Please report each line of the data below that contains "Import".

--- DATA LISTING ---

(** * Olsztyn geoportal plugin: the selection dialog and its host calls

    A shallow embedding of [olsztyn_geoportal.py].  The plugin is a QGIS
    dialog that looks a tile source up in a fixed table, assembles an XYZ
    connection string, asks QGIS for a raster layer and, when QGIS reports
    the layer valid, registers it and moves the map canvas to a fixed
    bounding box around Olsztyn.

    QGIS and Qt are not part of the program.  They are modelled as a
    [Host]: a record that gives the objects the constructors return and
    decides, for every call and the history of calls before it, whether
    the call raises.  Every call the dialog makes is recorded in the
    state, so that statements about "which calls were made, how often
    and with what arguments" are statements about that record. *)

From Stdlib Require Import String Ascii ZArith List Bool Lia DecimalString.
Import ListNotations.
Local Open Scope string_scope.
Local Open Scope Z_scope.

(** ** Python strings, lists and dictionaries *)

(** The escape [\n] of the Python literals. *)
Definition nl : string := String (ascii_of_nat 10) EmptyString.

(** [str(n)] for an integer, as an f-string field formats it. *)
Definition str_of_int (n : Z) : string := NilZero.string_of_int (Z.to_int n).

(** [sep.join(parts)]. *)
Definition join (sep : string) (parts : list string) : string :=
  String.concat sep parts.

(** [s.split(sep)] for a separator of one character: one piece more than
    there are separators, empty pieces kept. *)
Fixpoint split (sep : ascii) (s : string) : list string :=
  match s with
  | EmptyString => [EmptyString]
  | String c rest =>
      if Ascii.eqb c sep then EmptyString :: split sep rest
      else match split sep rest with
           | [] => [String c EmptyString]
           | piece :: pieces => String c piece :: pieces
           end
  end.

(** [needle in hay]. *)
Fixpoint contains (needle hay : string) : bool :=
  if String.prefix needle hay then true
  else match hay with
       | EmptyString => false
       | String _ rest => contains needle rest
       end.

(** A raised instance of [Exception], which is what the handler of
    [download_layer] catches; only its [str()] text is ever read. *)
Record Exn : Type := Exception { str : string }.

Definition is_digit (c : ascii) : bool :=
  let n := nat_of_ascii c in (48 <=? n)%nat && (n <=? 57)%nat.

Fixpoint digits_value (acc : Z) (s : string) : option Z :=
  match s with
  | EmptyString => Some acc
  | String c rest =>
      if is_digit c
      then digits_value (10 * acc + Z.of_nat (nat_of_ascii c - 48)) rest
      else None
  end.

---

◆ OUTPUT FOR THIS EXERCISE:
From Stdlib Require Import String Ascii ZArith List Bool Lia DecimalString.
Import ListNotations.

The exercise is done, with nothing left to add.